Identification of LJM716, a HER3-binding monoclonal antibody capable of blocking ligand-dependent and –independent HER3 signaling and cell proliferation. A, SKBR-3 were treated with increasing concentrations of IgG, MAB348, or AF234 for five days followed by cell viability assessment using the CTG assay. B, SKBR-3 cells were treated with 10 μg/mL IgG, MAB3481, and AF234 for one or 24 hours. Cell lysates were harvested and immunoblotted with antibodies directed against the indicated proteins. C, HER3-targeted antibodies were profiled for their ability to inhibit HER3 tyrosine phosphorylation and cell growth in HER2-amplified SKBR-3 cells. Maximal growth inhibition was calculated relative to that achieved with AF234. pHER3 was measured via MSD assay and Family 15 members are highlighted in red. D, MCF7 cells were treated with HER3-targeted antibodies before stimulation with NRG1 (50 ng/mL) and their impact on HER3 phosphorylation and proliferation determined. Maximal growth inhibition was calculated relative to that achieved with AF234. pHER3 was measured via MSD assay and Family 15 members are highlighted in red. E, SKBR-3 cells were treated with LJM716 (red) or IgG (black) for one hour and the level of pHER3 quantified via MSD assay. F, MCF7 cells were treated with LJM716 (red) or IgG (black) for 30 minutes before NRG1 stimulation for 10 minutes. pHER3 levels were measured by MSD assay. G, SKBR-3 cells grown in full serum were treated with LJM716 (red) or IgG (black) for five days and cell viability determined by CTG. H, serum-starved MCF7 cells were treated with LJM716 (red) or IgG (black), stimulated with NRG1 (50 ng/mL), and cell viability determined after five days using CTG. Cell proliferation values relative to unstimulated cells are plotted.

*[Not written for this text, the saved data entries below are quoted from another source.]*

(** ** Data *)

Record SchedulerEngine := mk_sched_engine {
  engine : Engine;
  scheduler : Scheduler;
  senders : gset Z;
  streams : gmap Z (list GeneratedToken);
  seq_model : gmap Z DynModel;
  seq_context : gmap Z (list Z);
  seq_max_tokens : gmap Z Z;
  seq_params : gmap Z SamplingParams;
  thread_rng : StdRng }.

Definition set_scheduler (s : Scheduler) (e : SchedulerEngine) : SchedulerEngine :=
  mk_sched_engine (engine e) s (senders e) (streams e) (seq_model e) (seq_context e)
    (seq_max_tokens e) (seq_params e) (thread_rng e).
Definition set_streams (st : gmap Z (list GeneratedToken)) (e : SchedulerEngine)
    : SchedulerEngine :=
  mk_sched_engine (engine e) (scheduler e) (senders e) st (seq_model e) (seq_context e)
    (seq_max_tokens e) (seq_params e) (thread_rng e).
Definition set_context (c : gmap Z (list Z)) (e : SchedulerEngine) : SchedulerEngine :=
  mk_sched_engine (engine e) (scheduler e) (senders e) (streams e) (seq_model e) c
    (seq_max_tokens e) (seq_params e) (thread_rng e).
Definition set_rng (r : StdRng) (e : SchedulerEngine) : SchedulerEngine :=
  mk_sched_engine (engine e) (scheduler e) (senders e) (streams e) (seq_model e)
    (seq_context e) (seq_max_tokens e) (seq_params e) r.

Definition new (eng : Engine) (s : Scheduler) (r : StdRng) : SchedulerEngine :=
  mk_sched_engine eng s ∅ ∅ ∅ ∅ ∅ ∅ r.

(** ** Requests *)

(** The id the receiver is registered under. *)
Definition generate (model_name : string) (prompt : list Z) (params : SamplingParams)
    (e : SchedulerEngine) : (ModelError + Z) * SchedulerEngine :=
  match Engine.get model_name (engine e) with
  | None => (inl (NotFound model_name), e)
  | Some model =>
      let '(id, s) := Scheduler.add_request (mk_request 0 prompt params 0 []) (scheduler e) in
      (inr id,
       mk_sched_engine (engine e) s ({[id]} ∪ senders e) (<[id := []]> (streams e))
         (<[id := model]> (seq_model e)) (seq_context e)
         (<[id := max_tokens params]> (seq_max_tokens e))
         (<[id := params]> (seq_params e)) (thread_rng e))
  end.

(** ** The helpers of the loop *)

Definition deliver (id : Z) (t : GeneratedToken) (e : SchedulerEngine) : SchedulerEngine :=
  if decide (id ∈ senders e) then
    set_streams (<[id := default [] (streams e !! id) ++ [t]]> (streams e)) e
  else e.

Definition get_seq_params (id : Z) (e : SchedulerEngine) : SamplingParams :=
  default SamplingParams_default (seq_params e !! id).

Definition is_seq_done (id : Z) (e : SchedulerEngine) : bool :=
  let max := default u64_max (seq_max_tokens e !! id) in
  match Scheduler.running_seq_generated id (scheduler e) with
  | Some n => (max <=? n)%Z
  | None => false
  end.

(** The forward pass shared by prefill and decode: a model error gives no
    token, a panic of the model ends the loop thread. *)
Definition sample_next (m : DynModel) (ctx : list Z) (params : SamplingParams)
    (e : SchedulerEngine) : exec (option Z * SchedulerEngine) :=
  match forward_logits m ctx with
  | Done logits =>
      let '(t, r) := sample_token_with_params logits params (thread_rng e) in
      Ret (Some t, set_rng r e)
  | Fail _ => Ret (None, e)
  | Crash => Panic
  end.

To identify a HER3 therapeutic antibody capable of inhibiting both ligand-dependent and ligand-independent HER3 signaling, we isolated HER3-targeted Fabs using MorphoSys HuCAL phage-display technology (24) against a number of recombinant HER3 antigens. Corresponding full IgGs were screened for their ability to neutralize HER3 tyrosine phosphorylation and cell proliferation driven by either HER2 (SKBR3 cells) or NRG1 (MCF7 cells). From all confirmed hits, only four antibodies were capable of effectively inhibiting HER2-driven HER3 phosphorylation and proliferation in SKBR-3 cells (Fig. 1C). In contrast, a large number of antibodies efficiently inhibited HER3 phosphorylation and cell proliferation in NRG1-stimulated MCF7 cells (Fig. 1D) due to their ability to prevent ligand binding (data not shown). Three antibodies were active in both settings (Fig. 1C and D), suggesting they may be uniquely capable of inhibiting multiple modes of HER3 activation. The sequence of these antibodies differed only in residues contained within hCDR2 and, thus, these antibodies were highly related and are referred to herein as Family 15.

We further characterized LJM716, an antibody derived from Family 15. LJM716 binds to human, mouse, rat, and cynomolgus monkey HER3 with high affinity as determined by solution equilibrium titration (Table 2) and flow cytometry (Supplementary Table S2). LJM716 potently inhibited phosphorylation of HER3 driven by either HER2 overexpression or NRG1 stimulation (Fig. 1E and F, Supplementary Table S3, Supplementary Fig. S2A) in SKBR-3 and MCF7 cells. The inhibitory activity of LJM716 similarly led to inhibition of PI3K pathway signaling including downregulation of AKT phosphorylation (pAKT S⁴⁷³; Supplementary Fig. S2B and 2C and Table S3) and inhibition of cell proliferation (Fig. 1G and H, Supplementary Table S4) in both SKBR-3- and NRG1-stimulated MCF7 cells. Despite their high degree of sequence homology, no binding of LJM716 to other ErbB family members was observed (Supplementary Fig. S3A). Together, these data suggest that LJM716 is a specific and potent inhibitor of ligand-dependent and -independent HER3 signaling and growth.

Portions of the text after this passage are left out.